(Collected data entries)
>>>>>
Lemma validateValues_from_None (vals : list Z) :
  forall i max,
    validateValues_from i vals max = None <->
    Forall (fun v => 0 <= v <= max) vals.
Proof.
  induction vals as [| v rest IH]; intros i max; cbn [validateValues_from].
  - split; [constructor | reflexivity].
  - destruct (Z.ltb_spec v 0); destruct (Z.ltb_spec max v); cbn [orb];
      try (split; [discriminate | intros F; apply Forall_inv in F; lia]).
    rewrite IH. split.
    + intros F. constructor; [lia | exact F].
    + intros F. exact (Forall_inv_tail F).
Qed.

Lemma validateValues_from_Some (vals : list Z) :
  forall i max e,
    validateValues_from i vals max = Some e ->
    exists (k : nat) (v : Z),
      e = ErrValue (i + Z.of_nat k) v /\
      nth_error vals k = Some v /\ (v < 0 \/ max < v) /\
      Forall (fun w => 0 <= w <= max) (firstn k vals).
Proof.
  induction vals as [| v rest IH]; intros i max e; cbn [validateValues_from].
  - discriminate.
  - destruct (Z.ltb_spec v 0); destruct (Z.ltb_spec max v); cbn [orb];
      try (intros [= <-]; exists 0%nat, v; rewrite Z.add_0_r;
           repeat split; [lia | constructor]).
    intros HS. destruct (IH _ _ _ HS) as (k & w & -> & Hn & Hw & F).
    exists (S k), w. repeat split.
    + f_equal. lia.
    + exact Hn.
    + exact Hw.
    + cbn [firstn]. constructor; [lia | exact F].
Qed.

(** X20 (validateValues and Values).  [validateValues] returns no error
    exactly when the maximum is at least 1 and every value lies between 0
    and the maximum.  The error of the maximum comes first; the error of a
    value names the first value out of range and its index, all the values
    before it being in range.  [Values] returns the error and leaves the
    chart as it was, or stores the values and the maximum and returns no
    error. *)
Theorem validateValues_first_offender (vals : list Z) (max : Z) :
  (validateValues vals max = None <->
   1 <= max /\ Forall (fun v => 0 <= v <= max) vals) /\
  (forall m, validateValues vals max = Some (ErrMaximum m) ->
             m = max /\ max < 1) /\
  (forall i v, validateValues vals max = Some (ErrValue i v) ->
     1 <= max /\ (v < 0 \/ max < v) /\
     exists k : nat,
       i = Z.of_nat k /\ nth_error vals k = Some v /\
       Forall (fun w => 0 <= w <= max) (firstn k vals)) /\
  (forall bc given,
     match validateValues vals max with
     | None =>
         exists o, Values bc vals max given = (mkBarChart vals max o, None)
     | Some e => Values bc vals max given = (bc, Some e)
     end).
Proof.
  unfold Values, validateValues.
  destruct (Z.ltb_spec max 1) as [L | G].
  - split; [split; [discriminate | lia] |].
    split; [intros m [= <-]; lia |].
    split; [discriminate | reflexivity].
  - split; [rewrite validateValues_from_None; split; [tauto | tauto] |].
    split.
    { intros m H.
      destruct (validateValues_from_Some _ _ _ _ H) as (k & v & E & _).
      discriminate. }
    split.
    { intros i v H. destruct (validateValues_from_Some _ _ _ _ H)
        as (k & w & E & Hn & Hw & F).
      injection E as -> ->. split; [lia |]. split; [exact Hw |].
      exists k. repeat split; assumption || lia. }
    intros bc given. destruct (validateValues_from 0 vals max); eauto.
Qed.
<<<<<
>>>>>
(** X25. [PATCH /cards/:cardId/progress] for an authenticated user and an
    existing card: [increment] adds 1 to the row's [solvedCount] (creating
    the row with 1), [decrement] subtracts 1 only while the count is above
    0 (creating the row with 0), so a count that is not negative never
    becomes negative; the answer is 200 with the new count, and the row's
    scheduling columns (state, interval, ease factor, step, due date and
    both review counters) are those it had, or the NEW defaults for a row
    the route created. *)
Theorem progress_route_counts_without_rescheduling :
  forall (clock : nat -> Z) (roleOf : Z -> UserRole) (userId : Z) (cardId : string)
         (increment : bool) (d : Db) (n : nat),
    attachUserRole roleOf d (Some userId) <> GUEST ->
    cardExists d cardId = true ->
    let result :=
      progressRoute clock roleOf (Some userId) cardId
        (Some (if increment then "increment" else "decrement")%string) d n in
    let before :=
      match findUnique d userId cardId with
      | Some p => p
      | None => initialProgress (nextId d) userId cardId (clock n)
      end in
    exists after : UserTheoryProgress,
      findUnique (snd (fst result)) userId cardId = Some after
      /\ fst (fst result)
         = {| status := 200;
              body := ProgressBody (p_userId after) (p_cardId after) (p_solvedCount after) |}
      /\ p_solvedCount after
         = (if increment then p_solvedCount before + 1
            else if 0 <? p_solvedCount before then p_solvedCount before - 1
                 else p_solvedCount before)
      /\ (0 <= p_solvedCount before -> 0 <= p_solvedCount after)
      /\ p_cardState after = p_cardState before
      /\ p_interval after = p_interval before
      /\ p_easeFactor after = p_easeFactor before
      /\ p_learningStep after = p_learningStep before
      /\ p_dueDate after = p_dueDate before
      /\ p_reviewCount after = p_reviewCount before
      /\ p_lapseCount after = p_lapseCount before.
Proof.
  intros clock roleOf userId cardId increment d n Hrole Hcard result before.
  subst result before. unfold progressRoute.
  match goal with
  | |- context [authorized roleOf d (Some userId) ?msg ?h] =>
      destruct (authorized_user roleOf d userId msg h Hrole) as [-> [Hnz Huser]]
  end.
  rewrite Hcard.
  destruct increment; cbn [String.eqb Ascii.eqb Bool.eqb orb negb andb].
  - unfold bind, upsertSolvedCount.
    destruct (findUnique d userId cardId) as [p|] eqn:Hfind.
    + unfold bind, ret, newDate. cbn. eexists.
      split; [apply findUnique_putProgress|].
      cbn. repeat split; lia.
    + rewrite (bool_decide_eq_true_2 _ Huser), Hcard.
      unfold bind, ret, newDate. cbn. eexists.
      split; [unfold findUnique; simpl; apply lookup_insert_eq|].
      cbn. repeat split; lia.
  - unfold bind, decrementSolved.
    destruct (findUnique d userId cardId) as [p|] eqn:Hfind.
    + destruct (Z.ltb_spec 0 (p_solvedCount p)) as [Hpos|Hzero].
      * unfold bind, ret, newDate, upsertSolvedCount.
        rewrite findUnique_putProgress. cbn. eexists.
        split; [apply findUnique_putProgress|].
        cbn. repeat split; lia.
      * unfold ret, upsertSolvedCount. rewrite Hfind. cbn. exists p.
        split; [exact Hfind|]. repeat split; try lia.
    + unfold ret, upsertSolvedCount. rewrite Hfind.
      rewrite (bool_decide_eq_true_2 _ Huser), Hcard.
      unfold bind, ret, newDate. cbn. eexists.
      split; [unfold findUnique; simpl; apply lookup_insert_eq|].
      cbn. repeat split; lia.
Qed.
<<<<<
>>>>>
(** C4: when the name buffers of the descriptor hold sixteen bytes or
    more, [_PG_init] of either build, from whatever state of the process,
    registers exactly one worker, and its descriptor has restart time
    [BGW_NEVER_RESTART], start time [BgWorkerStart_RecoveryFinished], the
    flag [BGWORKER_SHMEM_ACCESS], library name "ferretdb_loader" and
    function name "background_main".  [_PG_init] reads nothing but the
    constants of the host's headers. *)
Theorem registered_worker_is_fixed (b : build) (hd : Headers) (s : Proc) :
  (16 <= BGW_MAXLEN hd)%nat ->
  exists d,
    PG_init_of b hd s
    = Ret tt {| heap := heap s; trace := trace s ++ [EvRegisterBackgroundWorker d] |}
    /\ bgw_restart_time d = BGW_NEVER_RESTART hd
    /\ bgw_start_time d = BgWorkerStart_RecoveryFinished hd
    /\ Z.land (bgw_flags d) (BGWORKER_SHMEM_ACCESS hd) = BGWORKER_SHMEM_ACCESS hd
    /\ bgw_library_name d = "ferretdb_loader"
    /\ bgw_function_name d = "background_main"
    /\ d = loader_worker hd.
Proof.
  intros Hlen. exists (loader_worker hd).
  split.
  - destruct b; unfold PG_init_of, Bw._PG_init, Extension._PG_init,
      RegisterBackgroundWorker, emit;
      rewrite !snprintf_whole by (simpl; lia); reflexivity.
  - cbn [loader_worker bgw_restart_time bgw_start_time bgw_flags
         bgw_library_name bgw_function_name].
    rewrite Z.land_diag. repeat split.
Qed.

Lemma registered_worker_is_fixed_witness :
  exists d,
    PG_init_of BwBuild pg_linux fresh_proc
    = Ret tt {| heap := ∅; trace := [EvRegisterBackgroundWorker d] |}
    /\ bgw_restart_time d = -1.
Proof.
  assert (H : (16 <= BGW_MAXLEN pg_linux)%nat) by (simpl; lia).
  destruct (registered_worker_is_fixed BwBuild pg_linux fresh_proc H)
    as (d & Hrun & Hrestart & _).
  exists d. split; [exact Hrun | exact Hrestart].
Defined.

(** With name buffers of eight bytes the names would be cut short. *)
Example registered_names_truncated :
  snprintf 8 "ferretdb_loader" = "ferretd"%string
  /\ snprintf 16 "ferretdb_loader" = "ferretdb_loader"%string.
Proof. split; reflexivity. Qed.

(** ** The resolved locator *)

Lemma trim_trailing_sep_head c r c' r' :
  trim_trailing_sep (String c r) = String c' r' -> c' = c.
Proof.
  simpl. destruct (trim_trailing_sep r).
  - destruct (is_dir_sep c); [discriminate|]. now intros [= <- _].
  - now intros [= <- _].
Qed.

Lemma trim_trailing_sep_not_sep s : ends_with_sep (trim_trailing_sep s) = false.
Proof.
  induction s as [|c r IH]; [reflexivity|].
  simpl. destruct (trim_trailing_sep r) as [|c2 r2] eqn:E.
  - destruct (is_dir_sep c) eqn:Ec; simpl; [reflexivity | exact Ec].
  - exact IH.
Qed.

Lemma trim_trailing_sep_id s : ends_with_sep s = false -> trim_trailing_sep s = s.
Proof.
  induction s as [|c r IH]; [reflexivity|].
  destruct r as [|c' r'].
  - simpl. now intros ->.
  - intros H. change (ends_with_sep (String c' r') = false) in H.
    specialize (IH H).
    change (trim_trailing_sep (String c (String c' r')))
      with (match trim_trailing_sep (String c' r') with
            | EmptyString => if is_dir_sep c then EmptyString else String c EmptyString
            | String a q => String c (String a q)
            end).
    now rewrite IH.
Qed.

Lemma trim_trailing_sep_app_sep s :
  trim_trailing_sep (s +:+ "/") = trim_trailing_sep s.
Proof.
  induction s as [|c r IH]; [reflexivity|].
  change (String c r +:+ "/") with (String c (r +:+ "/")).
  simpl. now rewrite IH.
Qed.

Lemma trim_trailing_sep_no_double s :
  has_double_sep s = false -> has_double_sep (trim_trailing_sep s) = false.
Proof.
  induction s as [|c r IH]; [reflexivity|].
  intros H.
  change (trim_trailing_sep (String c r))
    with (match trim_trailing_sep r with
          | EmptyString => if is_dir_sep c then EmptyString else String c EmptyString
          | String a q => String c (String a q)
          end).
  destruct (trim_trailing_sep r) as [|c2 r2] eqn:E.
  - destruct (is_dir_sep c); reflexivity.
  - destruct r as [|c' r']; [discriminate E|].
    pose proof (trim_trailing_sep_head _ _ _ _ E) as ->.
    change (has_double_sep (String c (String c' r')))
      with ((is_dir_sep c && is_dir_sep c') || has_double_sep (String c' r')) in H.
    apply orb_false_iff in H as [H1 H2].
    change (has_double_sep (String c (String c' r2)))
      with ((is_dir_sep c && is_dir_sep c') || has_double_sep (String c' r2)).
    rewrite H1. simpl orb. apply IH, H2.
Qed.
<<<<<
■ Directions for this task ■
All lines of the entries containing the string "roleOf" must be shown in full.

■ Exercise response ■
  forall (clock : nat -> Z) (roleOf : Z -> UserRole) (userId : Z) (cardId : string)
    attachUserRole roleOf d (Some userId) <> GUEST ->
      progressRoute clock roleOf (Some userId) cardId
  intros clock roleOf userId cardId increment d n Hrole Hcard result before.
  | |- context [authorized roleOf d (Some userId) ?msg ?h] =>
      destruct (authorized_user roleOf d userId msg h Hrole) as [-> [Hnz Huser]]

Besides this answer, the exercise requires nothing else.